High-performance transistors with polycrystalline 2D material channels: The influence of gold electrode crystallinity and the layer number of molybdenum disulfide channels

By using gold (Au) as the source/drain electrodes with a deposition temperature 100 °C, compatible performances with the device with Sb/Au electrodes can be observed for mono-layer MoS₂ transistors. Through the sequential MoS₂ film transferring, enhanced field-effect mobility values from 4.1 to 56.4 cm²·V⁻¹·s⁻¹ are observed from mono- to quad- layer MoS₂ transistors.

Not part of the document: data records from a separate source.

(* ===== verification/TimerFacts.v ===== *)
(** * Correctness of kernel timers: the queue

    Where a timer is put in the queue of a processor, and at what time. *)

From Stdlib Require Import Sorted.
From S2P Require Import Prelude Zx Deadline Timer.
Import Timer.

Lemma time_diff a b : is_i64 (a - b) -> zx_time_sub_time a b = a - b.
Proof.
  intros H. unfold zx_time_sub_time, sub_overflow. assert (i64 (a - b) = a - b) as -> by (unfold i64, is_i64 in *; rewrite Z.mod_small; lia).
  by rewrite Z.eqb_refl.
Qed.

(** In the order of their times. *)
Definition ordered (at_ : Z -> Z) (q : list Z) : Prop := StronglySorted (fun a b => at_ a <= at_ b) q.

Lemma ordered_ext f g q : (forall u, u ∈ q -> f u = g u) -> ordered f q -> ordered g q.
Proof.
  unfold ordered. induction q as [|a q IH]; intros He Ho; [constructor|]. apply StronglySorted_inv in Ho as [Hs Hf]. constructor.
  - apply IH; [|done]. intros u Hu. apply He. by right.
  - apply Forall_forall. intros u Hu. rewrite <- (He a), <- (He u) by (by constructor || by right). rewrite Forall_forall in Hf. by apply Hf.
Qed.

Lemma ordered_cons f a q : ordered f (a :: q) <-> ordered f q /\ forall u, u ∈ q -> f a <= f u.
Proof.
  unfold ordered. split.
  - intros [Hs Hf]%StronglySorted_inv. rewrite Forall_forall in Hf. done.
  - intros [Hs Hf]. constructor; [done|]. by apply Forall_forall.
Qed.

Lemma ordered_insert f t q1 q2 :
  ordered f (q1 ++ q2) -> (forall u, u ∈ q1 -> f u <= f t) -> (forall u, u ∈ q2 -> f t <= f u) -> ordered f (q1 ++ t :: q2).
Proof.
  induction q1 as [|a q1 IH]; simpl; intros Ho H1 H2; [by apply ordered_cons|].
  apply ordered_cons in Ho as [Ho Ha]. apply ordered_cons. split.
  - apply IH; [done | | done]. intros u Hu. apply H1. by right.
  - intros u [Hu|[->|Hu]%elem_of_cons]%elem_of_app; [apply Ha, elem_of_app; by left | apply H1, list_elem_of_here | apply Ha, elem_of_app; by right].
Qed.

Lemma ordered_filter f t q : ordered f q -> ordered f (filter (fun u => u <> t) q).
Proof.
  induction q as [|a q IH]; [done|]. intros [Ho Ha]%ordered_cons. destruct (decide (a = t)) as [->|Hne].
  - rewrite filter_cons_False by (intros H; by apply H). by apply IH.
  - rewrite filter_cons_True by done. apply ordered_cons. split; [by apply IH|]. intros u [_ Hu]%list_elem_of_filter. by apply Ha.
Qed.

(** ** The walk *)

Section Walk.
Context (at_ : Z -> Z) (t when earliest latest : Z).
Hypothesis Hwin : earliest <= when <= latest.
Hypothesis Hlo : is_i64 (earliest - when).
Hypothesis Hlo' : is_i64 (when - earliest).
Hypothesis Hhi : is_i64 (latest - when).

(** The timers the new one may be put together with, and those that count when the
    best is chosen. *)
Definition fits (u : Z) : Prop := earliest <= at_ u <= latest.
Definition compared (u : Z) : Prop := earliest <= at_ u /\ (at_ u <= when \/ at_ u < latest).

Record walked (q q' : list Z) (w sl : Z) : Prop := {
  w_place : exists q1 q2, q = q1 ++ q2 /\ q' = q1 ++ t :: q2 /\ (forall u, u ∈ q1 -> at_ u <= w) /\ (forall u, u ∈ q2 -> w <= at_ u) /\ (q1 = [] -> w = when);
  w_window : earliest <= w <= latest;
  w_slack : sl = w - when;
  w_alone : (forall u, u ∈ q -> ~ fits u) -> w = when;
  w_shared : (exists u, u ∈ q /\ fits u) -> exists u, u ∈ q /\ at_ u = w;
  w_nearest : forall u, u ∈ q -> compared u -> Z.abs (w - when) <= Z.abs (at_ u - when);
}.

Lemma coalesced_walked e q' : (forall u, u ∈ q' -> at_ e <= at_ u) -> fits e ->
  (forall u, u ∈ q' -> compared u -> Z.abs (at_ e - when) <= Z.abs (at_ u - when)) -> walked (e :: q') (e :: t :: q') (at_ e) (zx_time_sub_time (at_ e) when).
Proof using Hwin Hlo Hlo' Hhi.
  intros Ho Hf Hn. unfold fits, is_i64 in *. split.
  - exists [e], q'. split_and!; try done. intros u ->%list_elem_of_singleton. done.
  - done.
  - apply time_diff. unfold is_i64. lia.
  - intros H. by destruct (H e (list_elem_of_here _ _)).
  - intros _. exists e. split; [apply list_elem_of_here | done].
  - intros u [->|Hu]%elem_of_cons Hc; [done | by apply Hn].
Qed.

(** Going on to the rest of the queue. *)
Lemma continue_walked e q' q'' w sl :
  walked q' q'' w sl -> at_ e <= w -> (fits e -> (exists u, u ∈ q' /\ fits u) /\ Z.abs (w - when) <= Z.abs (at_ e - when)) -> walked (e :: q') (e :: q'') w sl.
Proof using Hwin.
  intros [(q1 & q2 & -> & -> & H1 & H2 & _) Hw Hs Ha Hsh Hn] He Hf. split; try done.
  - exists (e :: q1), q2. split_and!; try done. intros u [->|Hu]%elem_of_cons; [done | by apply H1].
  - intros H. apply Ha. intros u Hu. apply H. by right.
  - intros (u & Hu & Hfu). assert (exists v, v ∈ q1 ++ q2 /\ fits v) as Hex.
    { apply elem_of_cons in Hu as [->|Hu]; [by destruct (Hf Hfu) | by exists u]. }
    destruct (Hsh Hex) as (v & Hv & Ev). exists v. split; [by right | done].
  - intros u [->|Hu]%elem_of_cons Hc; [|by apply Hn]. apply Hf. unfold compared, fits in *. lia.
Qed.

Lemma insert_walk_spec q : ordered at_ q ->
  let '(q', w, sl) := insert_walk at_ t when earliest latest q in walked q q' w sl.
Proof using Hwin Hlo Hlo' Hhi.
  induction q as [|e q IH]; intros Ho; simpl.
  { split; [exists [], [] | lia | lia | done | by intros (u & ?%not_elem_of_nil & _) | by intros u ?%not_elem_of_nil]. split_and!; try done; by intros u ?%not_elem_of_nil. }
  apply ordered_cons in Ho as [Ho He]. specialize (IH Ho). destruct (insert_walk _ _ _ _ _ q) as [[q'' w] sl].
  destruct (at_ e >? latest) eqn:E1; b2p.
  { split; [exists [], (e :: q) | lia | lia | done | |].
    - split_and!; try done; [by intros u ?%not_elem_of_nil|]. intros u [->|Hu]%elem_of_cons; [lia|]. specialize (He u Hu). lia.
    - intros (u & Hu & Hf). exfalso. unfold fits in Hf. apply elem_of_cons in Hu as [->|Hu]; [lia|]. specialize (He u Hu). lia.
    - intros u Hu [H1 H2]. exfalso. apply elem_of_cons in Hu as [->|Hu]; [lia|]. specialize (He u Hu). lia. }
  destruct (at_ e >=? when) eqn:E2; b2p.
  { apply coalesced_walked; [done | unfold fits; lia|]. intros u Hu _. specialize (He u Hu). lia. }
  destruct (at_ e <? earliest) eqn:E3; b2p.
  { apply continue_walked; [done | | unfold fits; lia]. destruct IH as [_ Hw _ _ _ _]. lia. }
  destruct q as [|n q]; [apply coalesced_walked; [done | unfold fits; lia | by intros u ?%not_elem_of_nil]|].
  pose proof (He n (list_elem_of_here _ _)) as Hen.
  (* what is known of the rest when it goes on because of [n] *)
  assert (fits n -> at_ e <= w) as Hle.
  { intros Hf. destruct IH as [_ _ _ _ Hsh _]. destruct Hsh as (u & Hu & <-); [exists n; split; [apply list_elem_of_here | done]|]. by apply He. }
  destruct (at_ n <=? when) eqn:E4; b2p.
  { assert (fits n) as Hf by (unfold fits; lia). apply continue_walked; [done | by apply Hle|]. intros _. split; [exists n; split; [apply list_elem_of_here | done]|].
    destruct IH as [_ _ _ _ _ Hn]. specialize (Hn n (list_elem_of_here _ _) ltac:(unfold compared; lia)). lia. }
  destruct ((at_ n <? latest) && _) eqn:E5; b2p.
  { assert (fits n) as Hf by (unfold fits; lia). rewrite !time_diff in * by (unfold is_i64 in *; lia). apply continue_walked; [done | by apply Hle|]. intros _.
    split; [exists n; split; [apply list_elem_of_here | done]|]. destruct IH as [_ _ _ _ _ Hn]. specialize (Hn n (list_elem_of_here _ _) ltac:(unfold compared; lia)). lia. }
  apply coalesced_walked; [done | unfold fits; lia|]. intros u Hu [H1 H2]. assert (at_ n <= at_ u) as Hnu.
  { apply ordered_cons in Ho as [_ Ho]. apply elem_of_cons in Hu as [->|Hu]; [done | by apply Ho]. }
  assert (at_ n < latest) as Hl by lia. apply andb_false_iff in E5 as [E5|E5]; b2p; [lia|]. rewrite !time_diff in E5 by (unfold is_i64 in *; lia). lia.
Qed.
End Walk.

(** ** The queues of all processors *)

Definition queued (s : State) (t : Z) : Prop := exists c p, percpus s !! c = Some p /\ t ∈ timer_queue p.

Lemma list_in_list_true s t : list_in_list t s = true <-> queued s t.
Proof.
  unfold list_in_list, queued. rewrite existsb_exists. split.
  - intros ([c p] & Hin & H%bool_decide_eq_true). apply list_elem_of_In, elem_of_map_to_list in Hin. by exists c, p.
  - intros (c & p & Hp & Ht). exists (c, p). split; [by apply list_elem_of_In, elem_of_map_to_list | by apply bool_decide_eq_true].
Qed.

Lemma list_in_list_false s t : list_in_list t s = false <-> ~ queued s t.
Proof. rewrite <- list_in_list_true. by destruct (list_in_list t s). Qed.

Record queues_ok (s : State) (due : gmap Z Deadline) : Prop := {
  k_ordered : forall c p, percpus s !! c = Some p -> ordered (time_of s) (timer_queue p) /\ NoDup (timer_queue p);
  k_one : forall c c' p p' t, percpus s !! c = Some p -> percpus s !! c' = Some p' -> t ∈ timer_queue p -> t ∈ timer_queue p' -> c = c';
  k_due : forall t, queued s t -> is_Some (timers s !! t) /\ exists d, due !! t = Some d /\ earliest d <= time_of s t <= latest d;
}.

Lemma time_of_put t x s u : time_of (put_timer t x s) u = if decide (u = t) then scheduled_time x else time_of s u.
Proof. unfold time_of, put_timer. simpl. destruct (decide (u = t)) as [->|]; [by rewrite lookup_insert_eq | by rewrite lookup_insert_ne]. Qed.

Lemma queued_put_timer t x s u : queued (put_timer t x s) u <-> queued s u.
Proof. done. Qed.

(** A timer that is in no queue changes, or one that keeps its time. *)
Lemma queues_ok_timer t x s due :
  queues_ok s due -> ~ queued s t \/ is_Some (timers s !! t) /\ scheduled_time x = time_of s t -> queues_ok (put_timer t x s) due.
Proof.
  intros [K1 K2 K3] Hx. assert (forall u, queued s u -> time_of (put_timer t x s) u = time_of s u) as Ht.
  { intros u Hu. rewrite time_of_put. destruct (decide (u = t)) as [->|]; [|done]. by destruct Hx as [?|[_ ->]]. }
  split.
  - intros c p Hp. destruct (K1 c p Hp). split; [|done]. apply (ordered_ext (time_of s)); [|done]. intros u Hu. symmetry. apply Ht. by exists c, p.
  - done.
  - intros u Hu. destruct (K3 u Hu) as (Hs & d & Hd & Hw). split; [|exists d; by rewrite Ht]. simpl. destruct (decide (u = t)) as [->|]; [by rewrite lookup_insert_eq | by rewrite lookup_insert_ne].
Qed.

Lemma queued_put_percpu c p p' s u : percpus s !! c = Some p -> timer_queue p' = timer_queue p -> queued (put_percpu c p' s) u <-> queued s u.
Proof.
  intros Hp Hq. unfold queued, put_percpu. simpl. split; intros (c' & p1 & Hp1 & Hu).
  - apply lookup_insert_Some in Hp1 as [[<- <-]|[Hne Hp1]]; [exists c, p; by rewrite <- Hq | by exists c', p1].
  - destruct (decide (c' = c)) as [->|Hne]; [exists c, p'; rewrite lookup_insert_eq, Hq; split; [done | congruence] | exists c', p1; by rewrite lookup_insert_ne].
Qed.

Lemma queues_ok_percpu c p p' s due : queues_ok s due -> percpus s !! c = Some p -> timer_queue p' = timer_queue p -> queues_ok (put_percpu c p' s) due.
Proof.
  intros [K1 K2 K3] Hp Hq. split; simpl.
  - intros c' p1 [[<- <-]|[_ H1]]%lookup_insert_Some; [rewrite Hq; by apply (K1 c) | by apply (K1 c')].
  - intros c1 c2 p1 p2 t [[<- <-]|[H1 H1']]%lookup_insert_Some [[<- <-]|[H2 H2']]%lookup_insert_Some; rewrite ?Hq; intros Ht1 Ht2;
      [done | by apply (K2 c c2 p p2 t) | by apply (K2 c1 c p1 p t) | by apply (K2 c1 c2 p1 p2 t)].
  - intros t Ht. apply K3. by apply (queued_put_percpu c p p').
Qed.

Lemma percpus_delete t s c p : percpus (list_delete t s) !! c = Some p <-> exists p0, percpus s !! c = Some p0 /\ p = set_queue (filter (fun u => u <> t) (timer_queue p0)) p0.
Proof. unfold list_delete. simpl. rewrite lookup_fmap_Some. split; intros (p0 & ? & ?); exists p0; split; done. Qed.

Lemma queued_delete t s u : queued (list_delete t s) u <-> queued s u /\ u <> t.
Proof.
  unfold queued. split.
  - intros (c & p & (p0 & Hp & ->)%percpus_delete & Hu). apply list_elem_of_filter in Hu as [Hne Hu]. split; [by exists c, p0 | done].
  - intros [(c & p & Hp & Hu) Hne]. eexists c, _. split; [apply percpus_delete; by exists p|]. simpl. by apply list_elem_of_filter.
Qed.

Lemma queues_ok_delete t s due : queues_ok s due -> queues_ok (list_delete t s) due.
Proof.
  intros [K1 K2 K3]. split.
  - intros c p (p0 & Hp & ->)%percpus_delete. destruct (K1 c p0 Hp). split; [by apply ordered_filter | by apply NoDup_filter].
  - intros c c' p p' u (p0 & Hp & ->)%percpus_delete (p0' & Hp' & ->)%percpus_delete [_ Hu]%list_elem_of_filter [_ Hu']%list_elem_of_filter. by apply (K2 c c' p0 p0' u).
  - intros u [Hu _]%queued_delete. by apply K3.
Qed.

(** A timer goes into the queue of a processor. *)
Lemma queues_ok_insert c p t x s q w sl e l d due due' :
  queues_ok s due -> ~ queued s t -> percpus s !! c = Some p -> timers s !! t = Some x ->
  walked (time_of s) t (scheduled_time x) e l (timer_queue p) q w sl ->
  due' !! t = Some d -> earliest d <= w <= latest d -> (forall u, u <> t -> due' !! u = due !! u) ->
  queues_ok (put_timer t (set_time w sl x) (put_percpu c (set_queue q p) s)) due'.
Proof.
  intros [K1 K2 K3] Hn Hp Hx [(q1 & q2 & Eq & -> & H1 & H2 & _) _ _ _ _ _] Hd Hw Hdo. set (s' := put_timer _ _ _).
  assert (percpus s' = <[c := set_queue (q1 ++ t :: q2) p]> (percpus s)) as Hps by done.
  assert (forall u, u <> t -> time_of s' u = time_of s u) as Ht by (intros u Hu; unfold s'; rewrite time_of_put; by rewrite decide_False).
  assert (time_of s' t = w) as Htt by (unfold s'; rewrite time_of_put; by rewrite decide_True).
  assert (forall u, u ∈ timer_queue p -> u <> t) as Hne by (intros u Hu ->; apply Hn; by exists c, p).
  destruct (K1 c p Hp) as [Ho Hnd]. rewrite Eq in Ho, Hnd, Hne.
  assert (forall c1 p1 u, percpus s' !! c1 = Some p1 -> u ∈ timer_queue p1 -> u <> t -> exists p0, percpus s !! c1 = Some p0 /\ u ∈ timer_queue p0) as Hold.
  { intros c1 p1 u Hp1 Hu Hut. rewrite Hps in Hp1; apply lookup_insert_Some in Hp1 as [[<- <-]|[Hcc Hp1]]; [|by exists p1]. exists p. split; [done|]. simpl in Hu. rewrite Eq. rewrite elem_of_app, elem_of_cons in *. tauto. }
  assert (forall c1 p1, percpus s' !! c1 = Some p1 -> t ∈ timer_queue p1 -> c1 = c) as Hmine.
  { intros c1 p1 Hp1 Hu. rewrite Hps in Hp1; apply lookup_insert_Some in Hp1 as [[<- <-]|[Hcc Hp1]]; [done|]. destruct Hn. by exists c1, p1. }
  split.
  - intros c1 p1 Hp1. rewrite Hps in Hp1; apply lookup_insert_Some in Hp1 as [[<- <-]|[Hcc Hp1]]; simpl.
    + split.
      * apply ordered_insert; rewrite ?Htt; [apply (ordered_ext (time_of s)); [|done]; intros u Hu; symmetry; by apply Ht, Hne | |];
          (intros u Hu; rewrite Ht; [by (apply H1 || apply H2) | apply Hne; rewrite elem_of_app; tauto]).
      * apply NoDup_app in Hnd as (N1 & N2 & N3). apply NoDup_app. split_and!; [done | |].
        -- intros u Hu [->|Hu2]%elem_of_cons; [by apply (Hne t); [apply elem_of_app; left|] | by apply (N2 u)].
        -- apply NoDup_cons. split; [|done]. intros Hu. by apply (Hne t); [apply elem_of_app; right|].
    + destruct (K1 c1 p1 Hp1). split; [|done]. apply (ordered_ext (time_of s)); [|done]. intros u Hu. symmetry. apply Ht. intros ->. apply Hn. by exists c1, p1.
  - intros c1 c2 p1 p2 u Hp1 Hp2 Hu1 Hu2. destruct (decide (u = t)) as [->|Hut]; [by rewrite (Hmine c1 p1), (Hmine c2 p2)|].
    destruct (Hold c1 p1 u) as (? & ? & ?); [done..|]. destruct (Hold c2 p2 u) as (? & ? & ?); [done..|]. by eapply (K2 c1 c2).
  - intros u (c1 & p1 & Hp1 & Hu). destruct (decide (u = t)) as [->|Hut].
    + split; [simpl; by rewrite lookup_insert_eq|]. exists d. by rewrite Htt.
    + destruct (Hold c1 p1 u) as (p0 & ? & ?); [done..|]. destruct (K3 u) as (? & d' & ? & ?); [by exists c1, p0|].
      split; [simpl; by rewrite lookup_insert_ne|]. exists d'. by rewrite Hdo, Ht.
Qed.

The gradual threshold voltage shift to negative gate biases suggests increasing electron densities are observed with increasing MoS₂ layer numbers, which also result in a low contact resistance 1.8 × 10² Ω∙$\mu$m at the Au electrode/quad-layer MoS₂ interface. By further reducing the channel width/length to 500/850 nm through the e-beam lithography, a high field-effect mobility 105.8 cm²·V⁻¹·s⁻¹ and ON/OFF ratios > 10⁵ are observed for the quad-layer MoS₂ transistor. The drain current density of the device also reaches 130 μA/μm. The increasing electron densities with increasing MoS₂ layer numbers suggest that the electron storage will take place in between MoS₂ layers, which will help to screen the influence of defects in the polycrystalline MoS₂ films and reduce the contact resistance at the Au/MoS₂ interface. First-principles calculations indicate that the effective conduction channel number depends on the allocated electron density under the bias voltage.